= WORK REQUEST =
Please restate exactly what appears in the records below from the first line to the line where "induction rs as" is, that line included.

[Stored items]

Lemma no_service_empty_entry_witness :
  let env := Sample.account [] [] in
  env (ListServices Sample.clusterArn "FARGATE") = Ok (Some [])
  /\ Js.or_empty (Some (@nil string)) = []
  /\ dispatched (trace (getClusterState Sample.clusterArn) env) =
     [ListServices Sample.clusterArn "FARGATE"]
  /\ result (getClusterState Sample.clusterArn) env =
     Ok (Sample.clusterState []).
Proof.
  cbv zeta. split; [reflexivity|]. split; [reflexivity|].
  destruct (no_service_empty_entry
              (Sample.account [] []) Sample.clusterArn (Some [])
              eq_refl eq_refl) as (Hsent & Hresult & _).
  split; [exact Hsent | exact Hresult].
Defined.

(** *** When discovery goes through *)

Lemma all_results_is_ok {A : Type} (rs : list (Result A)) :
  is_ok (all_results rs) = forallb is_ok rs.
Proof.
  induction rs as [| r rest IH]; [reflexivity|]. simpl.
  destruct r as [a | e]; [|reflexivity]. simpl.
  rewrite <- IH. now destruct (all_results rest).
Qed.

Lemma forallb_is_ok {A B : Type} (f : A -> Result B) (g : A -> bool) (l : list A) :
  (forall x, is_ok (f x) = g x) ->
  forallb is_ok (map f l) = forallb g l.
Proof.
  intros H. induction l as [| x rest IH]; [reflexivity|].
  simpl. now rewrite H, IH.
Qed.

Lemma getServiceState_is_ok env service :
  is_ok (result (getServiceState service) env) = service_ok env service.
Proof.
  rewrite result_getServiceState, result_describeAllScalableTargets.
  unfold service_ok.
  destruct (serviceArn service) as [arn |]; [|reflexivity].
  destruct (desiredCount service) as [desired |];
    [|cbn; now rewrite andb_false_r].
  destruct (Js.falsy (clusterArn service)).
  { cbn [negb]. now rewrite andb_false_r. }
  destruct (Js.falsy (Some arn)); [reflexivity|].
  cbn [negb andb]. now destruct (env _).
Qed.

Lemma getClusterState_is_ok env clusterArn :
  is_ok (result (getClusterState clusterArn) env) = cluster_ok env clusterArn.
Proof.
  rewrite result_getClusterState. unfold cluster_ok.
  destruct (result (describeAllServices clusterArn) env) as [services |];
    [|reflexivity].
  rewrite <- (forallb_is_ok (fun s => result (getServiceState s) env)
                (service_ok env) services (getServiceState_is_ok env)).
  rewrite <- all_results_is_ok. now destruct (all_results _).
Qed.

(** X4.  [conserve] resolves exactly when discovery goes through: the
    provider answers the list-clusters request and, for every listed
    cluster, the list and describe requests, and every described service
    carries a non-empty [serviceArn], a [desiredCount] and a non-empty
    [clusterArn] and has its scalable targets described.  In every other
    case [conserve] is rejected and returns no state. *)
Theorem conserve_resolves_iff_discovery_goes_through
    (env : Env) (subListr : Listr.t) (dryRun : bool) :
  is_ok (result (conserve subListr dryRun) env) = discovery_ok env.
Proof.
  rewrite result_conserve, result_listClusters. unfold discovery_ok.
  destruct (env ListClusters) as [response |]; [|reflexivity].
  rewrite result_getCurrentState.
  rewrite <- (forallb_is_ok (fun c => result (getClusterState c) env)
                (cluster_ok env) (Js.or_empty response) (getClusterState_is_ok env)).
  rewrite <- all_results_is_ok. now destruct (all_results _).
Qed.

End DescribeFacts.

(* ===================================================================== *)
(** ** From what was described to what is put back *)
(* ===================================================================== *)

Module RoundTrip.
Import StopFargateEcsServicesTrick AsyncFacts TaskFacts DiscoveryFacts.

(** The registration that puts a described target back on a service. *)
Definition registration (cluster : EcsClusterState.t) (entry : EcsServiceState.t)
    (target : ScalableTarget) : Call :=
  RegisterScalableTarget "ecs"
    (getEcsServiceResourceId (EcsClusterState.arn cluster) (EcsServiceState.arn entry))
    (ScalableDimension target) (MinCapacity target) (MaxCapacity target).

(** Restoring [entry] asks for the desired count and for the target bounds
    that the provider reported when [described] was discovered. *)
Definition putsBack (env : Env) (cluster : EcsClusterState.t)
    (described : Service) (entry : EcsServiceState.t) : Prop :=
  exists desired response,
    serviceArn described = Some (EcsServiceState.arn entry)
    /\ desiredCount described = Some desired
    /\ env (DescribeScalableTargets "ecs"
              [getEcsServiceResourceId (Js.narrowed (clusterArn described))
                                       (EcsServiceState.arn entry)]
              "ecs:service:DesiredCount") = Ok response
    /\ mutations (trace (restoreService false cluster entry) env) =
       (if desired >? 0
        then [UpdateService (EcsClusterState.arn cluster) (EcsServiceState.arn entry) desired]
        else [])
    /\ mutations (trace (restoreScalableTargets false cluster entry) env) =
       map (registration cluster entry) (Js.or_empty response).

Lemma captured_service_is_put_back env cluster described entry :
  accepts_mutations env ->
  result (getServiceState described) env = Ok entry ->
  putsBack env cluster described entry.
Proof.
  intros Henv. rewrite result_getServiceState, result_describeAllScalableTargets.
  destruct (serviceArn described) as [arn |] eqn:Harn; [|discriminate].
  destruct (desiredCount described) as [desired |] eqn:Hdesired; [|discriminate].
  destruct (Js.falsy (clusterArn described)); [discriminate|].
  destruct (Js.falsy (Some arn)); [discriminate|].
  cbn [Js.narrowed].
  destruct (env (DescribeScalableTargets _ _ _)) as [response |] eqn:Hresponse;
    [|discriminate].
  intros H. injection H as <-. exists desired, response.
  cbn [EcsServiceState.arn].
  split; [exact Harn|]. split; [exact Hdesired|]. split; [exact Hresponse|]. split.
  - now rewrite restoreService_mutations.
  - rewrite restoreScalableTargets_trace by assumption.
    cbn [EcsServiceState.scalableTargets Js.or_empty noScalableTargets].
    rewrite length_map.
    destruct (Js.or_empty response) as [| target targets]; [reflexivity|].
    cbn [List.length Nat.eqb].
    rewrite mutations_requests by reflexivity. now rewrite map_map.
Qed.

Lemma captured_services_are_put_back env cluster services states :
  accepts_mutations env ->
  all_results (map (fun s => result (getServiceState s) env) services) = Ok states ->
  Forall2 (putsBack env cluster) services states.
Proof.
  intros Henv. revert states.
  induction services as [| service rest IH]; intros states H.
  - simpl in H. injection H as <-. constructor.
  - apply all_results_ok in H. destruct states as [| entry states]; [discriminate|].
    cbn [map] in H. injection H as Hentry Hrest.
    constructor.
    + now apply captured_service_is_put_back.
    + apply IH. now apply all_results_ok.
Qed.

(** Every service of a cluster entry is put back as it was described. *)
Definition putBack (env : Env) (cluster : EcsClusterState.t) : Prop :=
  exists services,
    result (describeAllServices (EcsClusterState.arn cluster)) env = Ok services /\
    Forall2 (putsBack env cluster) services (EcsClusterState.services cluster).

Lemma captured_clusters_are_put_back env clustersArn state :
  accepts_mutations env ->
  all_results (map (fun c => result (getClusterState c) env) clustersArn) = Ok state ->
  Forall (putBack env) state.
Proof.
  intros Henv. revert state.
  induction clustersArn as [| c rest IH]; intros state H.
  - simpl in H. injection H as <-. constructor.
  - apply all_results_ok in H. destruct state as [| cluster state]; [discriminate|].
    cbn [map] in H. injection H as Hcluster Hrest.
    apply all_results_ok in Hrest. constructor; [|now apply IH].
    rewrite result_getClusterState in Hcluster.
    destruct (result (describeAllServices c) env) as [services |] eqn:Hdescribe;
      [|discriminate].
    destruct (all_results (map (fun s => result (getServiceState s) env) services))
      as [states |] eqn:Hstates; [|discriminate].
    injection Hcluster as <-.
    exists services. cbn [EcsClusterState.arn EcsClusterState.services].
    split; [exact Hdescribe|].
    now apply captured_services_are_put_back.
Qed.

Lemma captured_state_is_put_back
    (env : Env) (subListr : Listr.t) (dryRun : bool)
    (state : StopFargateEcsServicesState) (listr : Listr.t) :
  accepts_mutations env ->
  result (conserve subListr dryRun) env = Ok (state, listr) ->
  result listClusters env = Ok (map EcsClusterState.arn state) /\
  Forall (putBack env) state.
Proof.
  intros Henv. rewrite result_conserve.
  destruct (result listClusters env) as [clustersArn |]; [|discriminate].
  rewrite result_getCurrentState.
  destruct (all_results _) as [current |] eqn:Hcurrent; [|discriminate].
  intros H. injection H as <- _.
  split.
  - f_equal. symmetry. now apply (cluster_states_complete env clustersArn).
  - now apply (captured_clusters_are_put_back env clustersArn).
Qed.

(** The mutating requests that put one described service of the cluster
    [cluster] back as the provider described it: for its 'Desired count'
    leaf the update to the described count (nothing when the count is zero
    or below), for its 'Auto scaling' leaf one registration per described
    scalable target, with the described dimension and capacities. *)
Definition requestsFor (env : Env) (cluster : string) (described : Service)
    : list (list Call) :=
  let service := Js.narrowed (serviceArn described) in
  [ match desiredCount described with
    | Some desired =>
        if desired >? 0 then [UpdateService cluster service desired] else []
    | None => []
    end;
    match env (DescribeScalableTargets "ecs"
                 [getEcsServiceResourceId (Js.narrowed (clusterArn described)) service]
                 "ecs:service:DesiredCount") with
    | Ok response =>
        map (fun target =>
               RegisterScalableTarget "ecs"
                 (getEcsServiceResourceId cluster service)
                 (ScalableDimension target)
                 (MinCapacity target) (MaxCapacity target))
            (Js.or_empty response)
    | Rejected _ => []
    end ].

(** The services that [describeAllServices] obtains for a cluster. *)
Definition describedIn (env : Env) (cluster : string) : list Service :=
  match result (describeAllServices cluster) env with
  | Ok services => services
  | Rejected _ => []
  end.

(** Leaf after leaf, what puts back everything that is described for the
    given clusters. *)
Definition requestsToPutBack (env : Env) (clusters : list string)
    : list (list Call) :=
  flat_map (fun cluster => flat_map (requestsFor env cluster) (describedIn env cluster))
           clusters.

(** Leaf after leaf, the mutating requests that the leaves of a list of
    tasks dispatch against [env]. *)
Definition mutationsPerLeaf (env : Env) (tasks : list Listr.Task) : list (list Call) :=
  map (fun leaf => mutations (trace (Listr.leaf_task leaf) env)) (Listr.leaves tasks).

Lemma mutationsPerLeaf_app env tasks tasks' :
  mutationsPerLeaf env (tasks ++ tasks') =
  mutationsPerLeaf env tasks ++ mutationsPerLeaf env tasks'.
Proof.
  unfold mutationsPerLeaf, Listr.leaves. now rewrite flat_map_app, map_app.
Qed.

= EXERCISE RESULT =
Lemma no_service_empty_entry_witness :
  let env := Sample.account [] [] in
  env (ListServices Sample.clusterArn "FARGATE") = Ok (Some [])
  /\ Js.or_empty (Some (@nil string)) = []
  /\ dispatched (trace (getClusterState Sample.clusterArn) env) =
     [ListServices Sample.clusterArn "FARGATE"]
  /\ result (getClusterState Sample.clusterArn) env =
     Ok (Sample.clusterState []).
Proof.
  cbv zeta. split; [reflexivity|]. split; [reflexivity|].
  destruct (no_service_empty_entry
              (Sample.account [] []) Sample.clusterArn (Some [])
              eq_refl eq_refl) as (Hsent & Hresult & _).
  split; [exact Hsent | exact Hresult].
Defined.

(** *** When discovery goes through *)

Lemma all_results_is_ok {A : Type} (rs : list (Result A)) :
  is_ok (all_results rs) = forallb is_ok rs.
Proof.
  induction rs as [| r rest IH]; [reflexivity|]. simpl.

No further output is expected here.